Input data:
(** [chksum_error]. *)
Definition commit_chksum_error (j : journal_t) (pass : passtype) (p : pass_state) (commit_time : Z) : flow :=
  if commit_time <? last_trans_commit_time p then Finish p
  else
    let rs := ps_rs p in
    let rs := set_info rs (set_end (rs_info rs) (next_commit_ID p)) in
    if negb (jbd2_has_feature_async_commit j) then Again (with_rs p (set_failed_commit rs (next_commit_ID p)))
    else next_transaction pass (with_rs p rs) commit_time.

(** [commit_time] is [h_commit_sec], the last field of the commit block that is
    read. *)
Definition pass_commit (j : journal_t) (pass : passtype) (p : pass_state) (b : block) (commit_time : Z) : flow :=
  if need_check_commit_time p then
    if last_trans_commit_time p <=? commit_time then Failed p (- EFSBADCRC) else Finish p
  else if is_scan pass && jbd2_has_feature_checksum j then
    if negb (end_transaction (rs_info (ps_rs p)) =? 0) then
      Again (with_rs p (set_failed_commit (ps_rs p) (end_transaction (rs_info (ps_rs p)))))
    else if negb (v1_chksum_ok p b) then commit_chksum_error j pass p commit_time
    else
      let p := with_crc p (2 ^ 32 - 1) in
      if negb (jbd2_commit_block_csum_verify j b) then commit_chksum_error j pass p commit_time
      else next_transaction pass p commit_time
  else if is_scan pass && negb (jbd2_commit_block_csum_verify j b) then commit_chksum_error j pass p commit_time
  else next_transaction pass p commit_time.

Definition pass_revoke (j : journal_t) (pass : passtype) (p : pass_state) (b : block) : outcome flow :=
  let p := if is_scan pass && negb (jbd2_descriptor_block_csum_verify j b) then with_check p else p in
  if negb (is_revoke pass) then Done (Again p)
  else
    let* (err, rs) := scan_revoke_records j (ps_rs p) b (next_commit_ID p) in
    let p := with_rs p rs in
    Done (if negb (err =? 0) then Failed p err else Again p).

(** One turn of the loop. *)
Definition pass_turn (j : journal_t) (pass : passtype) (p : pass_state) : outcome flow :=
  if negb (is_scan pass) && tid_geq (next_commit_ID p) (end_transaction (rs_info (ps_rs p))) then Done (Finish p)
  else
    match jread (rs_io (ps_rs p)) j (next_log_block p) with
    | inl err => Done (Failed p err)
    | inr b =>
        let p := with_log_block p (wrap j (next_log_block p + 1)) in
        let* magic := be_get j 4 0 b in
        if negb (magic =? JBD2_MAGIC_NUMBER) then Done (Finish p)
        else
        let* blocktype := be_get j 4 4 b in
        let* sequence := be_get j 4 8 b in
        if negb (sequence =? next_commit_ID p) then Done (Finish p)
        else if blocktype =? JBD2_DESCRIPTOR_BLOCK then pass_descriptor j pass p b
        else if blocktype =? JBD2_COMMIT_BLOCK then
          let* commit_time := be_get j 8 48 b in Done (pass_commit j pass p b commit_time)
        else if blocktype =? JBD2_REVOKE_BLOCK then pass_revoke j pass p b
        else Done (Finish p)
    end.

(** How a pass left the loop. *)
Inductive ending := EndDone (p : pass_state) | EndFailed (p : pass_state) (err : Z).

Fixpoint pass_loop (fuel : nat) (j : journal_t) (pass : passtype) (p : pass_state) : outcome ending :=
  match fuel with
  | O => Crash OutOfFuel
  | S fuel =>
      let* f := pass_turn j pass p in
      match f with
      | Again p => pass_loop fuel j pass p
      | Finish p => Done (EndDone p)
      | Failed p err => Done (EndFailed p err)
      end
  end.

Section recovery.

(** [j_fc_replay_callback]: it is given a block, the pass, the offset of the
    block in the area of fast commits and the transaction expected there, and
    returns a negative error, [JBD2_FC_REPLAY_STOP] or
    [JBD2_FC_REPLAY_CONTINUE]. *)
Variable fc_replay : option (recovery_state -> list Z -> passtype -> Z -> Z -> Z * recovery_state).

Definition JBD2_FC_REPLAY_STOP : Z := 0.

Fixpoint fc_loop (n : nat) (cb : recovery_state -> list Z -> passtype -> Z -> Z -> Z * recovery_state)
    (j : journal_t) (rs : recovery_state) (pass : passtype) (next expected : Z) : Z * recovery_state :=
  match n with
  | O => (0, rs)
  | S n =>
      match jread (rs_io rs) j next with
      | inl err => (err, rs)
      | inr b =>
          let '(err, rs) := cb rs b pass (next - j_fc_first j) expected in
          if (err <? 0) || (err =? JBD2_FC_REPLAY_STOP) then (err, rs)
          else fc_loop n cb j rs pass (next + 1) expected
      end
  end.

Definition fc_do_one_pass (j : journal_t) (rs : recovery_state) (pass : passtype) : Z * recovery_state :=
  match fc_replay with
  | None => (0, rs)
  | Some cb => fc_loop (Z.to_nat (j_fc_last j - j_fc_first j + 1)) cb j rs pass (j_fc_first j) (end_transaction (rs_info rs))
  end.

(** What follows [done]. *)
Definition pass_done (j : journal_t) (pass : passtype) (p : pass_state) : Z * recovery_state :=
  let rs := ps_rs p in
  let e := end_transaction (rs_info rs) in
  let '(rs, success) :=
    if is_scan pass then
      ((if e =? 0 then set_info rs (set_end (rs_info rs) (next_commit_ID p)) else rs), success p)
    else (rs, if negb (e =? next_commit_ID p) then (if success p =? 0 then - EIO else success p) else success p) in
  let '(success, rs) :=
    if jbd2_has_feature_fast_commit j && negb (is_revoke pass) then
      let '(err, rs) := fc_do_one_pass j rs pass in ((if negb (err =? 0) then err else success), rs)
    else (success, rs) in
  ((if block_error p && (success =? 0) then - EIO else success), rs).

(** Where a pass starts: the first block and the first transaction that the
    super block of the journal names. *)
Definition pass_start (j : journal_t) (rs : recovery_state) (pass : passtype) : pass_state :=
  let next_commit_ID := s_sequence (j_superblock j) in
  let next_log_block := s_start (j_superblock j) in
  let rs := if is_scan pass then set_info rs (set_start (rs_info rs) next_commit_ID) else rs in
  mk_ps rs next_commit_ID next_log_block (2 ^ 32 - 1) false 0 0 false.

Definition do_one_pass (fuel : nat) (j : journal_t) (rs : recovery_state) (pass : passtype) : outcome (Z * recovery_state) :=
  let* e := pass_loop fuel j pass (pass_start j rs pass) in
  Done (match e with
        | EndDone p => pass_done j pass p
        | EndFailed p err => (err, ps_rs p)
        end).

Exercise objective: Scan the records above for the lines holding "block in the" and "let '(err, rs) := cb". Transcribe those two and every line between them word for word, and no others.

Written response:
    block in the area of fast commits and the transaction expected there, and
    returns a negative error, [JBD2_FC_REPLAY_STOP] or
    [JBD2_FC_REPLAY_CONTINUE]. *)
Variable fc_replay : option (recovery_state -> list Z -> passtype -> Z -> Z -> Z * recovery_state).

Definition JBD2_FC_REPLAY_STOP : Z := 0.

Fixpoint fc_loop (n : nat) (cb : recovery_state -> list Z -> passtype -> Z -> Z -> Z * recovery_state)
    (j : journal_t) (rs : recovery_state) (pass : passtype) (next expected : Z) : Z * recovery_state :=
  match n with
  | O => (0, rs)
  | S n =>
      match jread (rs_io rs) j next with
      | inl err => (err, rs)
      | inr b =>
          let '(err, rs) := cb rs b pass (next - j_fc_first j) expected in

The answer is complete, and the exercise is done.